Pour la première fois depuis la création de la Métropole, le président ne provient pas de la ville-centre, bouleversant ainsi l'équilibre du pouvoir jusqu'alors établi. La défaite de Bony ne fait que mettre en lumière l'échec d'une stratégie politique jugée confuse : ayant d'abord déclaré qu'il ne briguerait pas la présidence, il a pourtant changé d'avis après son succès aux municipales face au socialiste Olivier Bianchi. Ce revirement a mis à mal sa crédibilité au sein même de son camp, suscitant méfiance et agacement parmi ses alliés centristes.
De son côté, Hervé Prononce a su tirer parti de l’opportunité en jouant la carte du rassemblement.

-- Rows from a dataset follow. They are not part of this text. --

(** * Workflow graph store of the GenAI stack builder

    A shallow embedding of [store/workflowStore.ts] (the zustand store holding
    the node and edge arrays, the converters between the editor shape and the
    id-keyed wire shape, the credential extractor and the save / load /
    execute calls) and of [handleRunWorkflow] in [pages/WorkflowBuilderPage.jsx].

    The source is untyped JavaScript, so a field that the code tests with
    [||], [!], [?.] or [===] is kept as a JavaScript [value]; identifiers of
    nodes and edges and dictionary keys are strings. *)

From Stdlib Require Import List String Ascii ZArith Bool Lia DecimalString.
From Stdlib Require HexadecimalString.
Import ListNotations.
Local Open Scope string_scope.
Set Warnings "-register-all".

(** ** JavaScript values *)

(** [VNum] holds integers only: no number the store computes with is
    fractional (positions are passed through untouched).  [VHost] is a
    built-in function reached through the prototype chain, named by the
    property that leads to it.  Objects list their own enumerable properties
    in enumeration order. *)
Inductive value : Type :=
| VUndef
| VNull
| VBool (b : bool)
| VNum (n : Z)
| VStr (s : string)
| VObj (fields : list (string * value))
| VHost (name : string).

Definition obj : Type := list (string * value).

(** [ToBoolean]. *)
Definition truthy (v : value) : bool :=
  match v with
  | VUndef | VNull => false
  | VBool b => b
  | VNum n => negb (n =? 0)%Z
  | VStr s => negb (s =? "")
  | VObj _ | VHost _ => true
  end.

(** [a || b]. *)
Definition or_else (a b : value) : value := if truthy a then a else b.

(** [v === 'literal'] and [v !== 'literal']. *)
Definition is_str (v : value) (s : string) : bool :=
  match v with VStr s' => s' =? s | _ => false end.

(** [a === b].  Two object operands are equal only when they are the same
    reference; wherever the store compares two values one of them was just
    parsed or just received, so objects never compare equal. *)
Definition strict_eq (a b : value) : bool :=
  match a, b with
  | VUndef, VUndef | VNull, VNull => true
  | VBool x, VBool y => Bool.eqb x y
  | VNum x, VNum y => (x =? y)%Z
  | VStr x, VStr y => x =? y
  | _, _ => false
  end.

Definition string_of_Z (z : Z) : string := NilZero.string_of_int (Z.to_int z).

(** [`${v}`] inside a template literal. *)
Definition to_js_string (v : value) : string :=
  match v with
  | VUndef => "undefined"
  | VNull => "null"
  | VBool true => "true"
  | VBool false => "false"
  | VNum n => string_of_Z n
  | VStr s => s
  | VObj _ => "[object Object]"
  | VHost name => "function " ++ name ++ "() { [native code] }"
  end.

(** *** Objects as property lists *)

Fixpoint get_prop (k : string) (o : obj) : value :=
  match o with
  | [] => VUndef
  | (k', v) :: r => if k =? k' then v else get_prop k r
  end.

Fixpoint has_prop (k : string) (o : obj) : bool :=
  match o with
  | [] => false
  | (k', _) :: r => (k =? k') || has_prop k r
  end.

(** [o[k] = v]: an existing property keeps its place, a new one goes last. *)
Fixpoint set_prop (k : string) (v : value) (o : obj) : obj :=
  match o with
  | [] => [(k, v)]
  | (k', v') :: r => if k =? k' then (k, v) :: r else (k', v') :: set_prop k v r
  end.

(** [{ ...o, ...src }]. *)
Definition assign (o src : obj) : obj :=
  fold_left (fun acc kv => set_prop (fst kv) (snd kv) acc) src o.

Fixpoint chars_from (i : nat) (s : string) : obj :=
  match s with
  | EmptyString => []
  | String c r =>
      (NilZero.string_of_uint (Nat.to_uint i), VStr (String c EmptyString))
        :: chars_from (S i) r
  end.

(** What [{ ...v }] copies: the own enumerable properties of [v].  A string
    spreads into its characters keyed by index; the other primitives,
    [undefined], [null] and functions spread into nothing. *)
Definition own_props (v : value) : obj :=
  match v with
  | VObj fs => fs
  | VStr s => chars_from 0 s
  | _ => []
  end.

(** [v?.k]: [undefined] when [v] is [undefined] or [null]; on the other
    values the property is looked up among the own properties (none of the
    keys the store reads is a built-in member of a primitive). *)
Definition opt_prop (v : value) (k : string) : value :=
  match v with
  | VObj fs => get_prop k fs
  | _ => VUndef
  end.

(** Members that every object literal inherits from [Object.prototype]:
    [table[k]] finds them when [k] is not an own key of the table.  All are
    functions but [__proto__], which is [Object.prototype] itself, an object
    without enumerable properties. *)
Definition object_prototype_functions : list string :=
  [ "constructor"; "toString"; "toLocaleString"; "valueOf"; "hasOwnProperty";
    "isPrototypeOf"; "propertyIsEnumerable"; "__defineGetter__";
    "__defineSetter__"; "__lookupGetter__"; "__lookupSetter__" ].

Definition inherited_member (k : string) : value :=
  if existsb (String.eqb k) object_prototype_functions then VHost k
  else if k =? "__proto__" then VObj []
  else VUndef.

(** [table[k]] on an object literal [table] whose values are strings. *)
Definition table_lookup (table : list (string * string)) (k : string) : value :=
  match find (fun kv => fst kv =? k) table with
  | Some kv => VStr (snd kv)
  | None => inherited_member k
  end.

(** [table[type] || type].  A key that is not a string is converted to one
    first; the strings [undefined], [null], [true], [false], a decimal number
    and the renderings of an object or a function are keys of neither table
    nor of [Object.prototype], so such a [type] is returned as it is. *)
Definition lookup_or_self (table : list (string * string)) (type : value) : value :=
  match type with
  | VStr s => or_else (table_lookup table s) type
  | _ => type
  end.

(** ** Nodes, edges and their wire forms *)

(** A node of the editor.  [n_other] holds the properties the renderer keeps
    on a node beside the four the store reads ([selected], [width], ...). *)
Record node : Type := mkNode {
  n_id : string;
  n_type : value;
  n_position : value;
  n_data : obj;
  n_other : obj
}.

Record edge : Type := mkEdge {
  e_id : string;
  e_source : value;
  e_target : value;
  e_sourceHandle : value;
  e_targetHandle : value;
  e_type : value;
  e_animated : value;
  e_style : value;
  e_data : value
}.

(** The argument of [onConnect]. *)
Record connection : Type := mkConnection {
  c_source : value;
  c_target : value;
  c_sourceHandle : value;
  c_targetHandle : value
}.

(** Entries of the two dictionaries sent to and received from the service. *)
Record wire_node : Type := mkWireNode {
  wn_id : string;
  wn_type : value;
  wn_position : value;
  wn_data : value
}.

Record wire_edge : Type := mkWireEdge {
  we_id : string;
  we_source : value;
  we_target : value;
  we_sourceHandle : value;
  we_targetHandle : value;
  we_type : value;
  we_data : value
}.

(** A dictionary object: its own properties in enumeration order, which is
    the array indices in ascending order followed by the other keys in the
    order of their creation. *)
Definition dict (A : Type) : Type := list (string * A).

(** The key is an array index: the canonical decimal form of an integer
    between 0 and 2^32 - 2. *)
Definition array_index (k : string) : option N :=
  match NilEmpty.uint_of_string k with
  | Some u =>
      let n := N.of_uint u in
      if (NilZero.string_of_uint (N.to_uint n) =? k) && (n <? 4294967295)%N
      then Some n else None
  | None => None
  end.


Definition dict_has {A : Type} (k : string) (d : dict A) : bool :=
  existsb (String.eqb k) (map fst d).

(** An existing property keeps its place. *)
Fixpoint dict_replace {A : Type} (k : string) (a : A) (d : dict A) : dict A :=
  match d with
  | [] => []
  | (k', a') :: r =>
      if k =? k' then (k, a) :: r else (k', a') :: dict_replace k a r
  end.

(** A new array index goes after the smaller indices and before the larger
    ones and the other keys. *)
Fixpoint dict_insert_index {A : Type} (n : N) (k : string) (a : A)
  (d : dict A) : dict A :=
  match d with
  | [] => [(k, a)]
  | (k', a') :: r =>
      match array_index k' with
      | Some m =>
          if (m <? n)%N then (k', a') :: dict_insert_index n k a r
          else (k, a) :: d
      | None => (k, a) :: d
      end
  end.

(** [d[k] = a], where [a] is an object.  Assigning to [__proto__] replaces
    the prototype of [d] and creates no property; an existing property is
    overwritten where it is; a new array index is placed by its value and any
    other new key goes last. *)
Definition dict_set {A : Type} (k : string) (a : A) (d : dict A) : dict A :=
  if k =? "__proto__" then d
  else if dict_has k d then dict_replace k a d
  else match array_index k with
       | Some n => dict_insert_index n k a d
       | None => (d ++ [(k, a)])%list
       end.

(** [Object.values(d)]. *)
Definition dict_values {A : Type} (d : dict A) : list A := map snd d.

(** ** Helper functions *)

Definition getNodeName (type : value) : value :=
  if is_str type "userQueryNode" then VStr "UserQuery"
  else if is_str type "knowledgeBaseNode" then VStr "KnowledgeBase"
  else if is_str type "llmNode" then VStr "LLMEngine"
  else if is_str type "outputNode" then VStr "Output"
  else if is_str type "webSearchNode" then VStr "WebSearch"
  else type.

Avec le soutien d’une partie de la gauche et des élus centristes, il a réussi à bâtir un consensus autour de sa candidature. « J’ai beaucoup échangé avec les élus pour établir un projet solide, et cela a porté ses fruits », a-t-il déclaré après sa victoire. Il entend adopter une approche de gouvernance collective, transparente et efficace, s'engageant à être un président proche du terrain.
Un changement de méthode à la Métropole
Prononce s’est également engagé à se concentrer sur les enjeux quotidiens des habitants, en mettant l’accent sur les mobilités, le logement et la transition énergétique. Toutefois, Julien Bony, marquant un ton amer, a réagi en soulignant que l’élection de Prononce s’était faite grâce à des voix de la gauche, contrairement à ses attentes. « Peut-être ai-je été naïf de penser que ceux qui avaient perdu les élections n’avaient plus d’influence ici », a-t-il concédé.
Une inquiétante baisse de la représentation féminine
Cette élection a également révélé une dégringolade alarmante de la représentation des femmes dans l’exécutif métropolitain, où aucune vice-présidence n’a été attribuée à une femme, suscitant des réactions vives. Sylvie Domergue, élue d’Aubière, a dénoncé la situation en déclarant : « Trois femmes sur 28, c'est honteux. » Ce recul souligne des lacunes persistantes en matière de représentation dans les instances décisionnelles.
La défaite de Julien Bony illustre ainsi les défis croissants auxquels l’échiquier politique local est confronté, alors que Clermont-Ferrand se trouve à la croisée des chemins. La suite des événements pourrait redéfinir la dynamique politique de la région, alors que les citoyens attendent des gestes concrets pour améliorer leur qualité de vie.